Without omitting anything, copy the data exactly.

[Extracted records]
-----
(** With a rolling restart in the first cluster every run writes, and the second one is
    never created. *)
Definition restarting_site : CassandraCluster :=
  (simple_cluster 1 [simple_dc "dc1" ["rack1"]]) <| cc_Spec ::= λ s, s <| spec_Topology ::= λ dcs,
    (λ dc, dc <| dc_Rack ::= λ racks, (λ r, r <| RollingRestart := true |>) <$> racks |>) <$> dcs |> |>.
Definition restarting_sites : MultiCasskop :=
  mkMulti (cmc_Meta kept_sites) (mkMultiSpec (Some true) (simple_cluster 1 [])
    {[ "k1" := restarting_site; "k2" := simple_cluster 1 [simple_dc "dc2" ["rack1"]] ]}).
Example restart_loops :
  (e ← multi_loops 6 (mstart restarting_sites ∅);
   mret (length (List.filter is_write (x_log e)), (map_to_list (mw_ccs (x_world e))).*1)) = Ret (6, ["k1"]).
Proof. vm_compute. reflexivity. Qed.
End instances.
-----
EXERCISE SOLUTION.
(** With a rolling restart in the first cluster every run writes, and the second one is
    never created. *)
Definition restarting_site : CassandraCluster :=
  (simple_cluster 1 [simple_dc "dc1" ["rack1"]]) <| cc_Spec ::= λ s, s <| spec_Topology ::= λ dcs,
    (λ dc, dc <| dc_Rack ::= λ racks, (λ r, r <| RollingRestart := true |>) <$> racks |>) <$> dcs |> |>.
Definition restarting_sites : MultiCasskop :=
  mkMulti (cmc_Meta kept_sites) (mkMultiSpec (Some true) (simple_cluster 1 [])
    {[ "k1" := restarting_site; "k2" := simple_cluster 1 [simple_dc "dc2" ["rack1"]] ]}).
Example restart_loops :
  (e ← multi_loops 6 (mstart restarting_sites ∅);
   mret (length (List.filter is_write (x_log e)), (map_to_list (mw_ccs (x_world e))).*1)) = Ret (6, ["k1"]).
Proof. vm_compute. reflexivity. Qed.
End instances.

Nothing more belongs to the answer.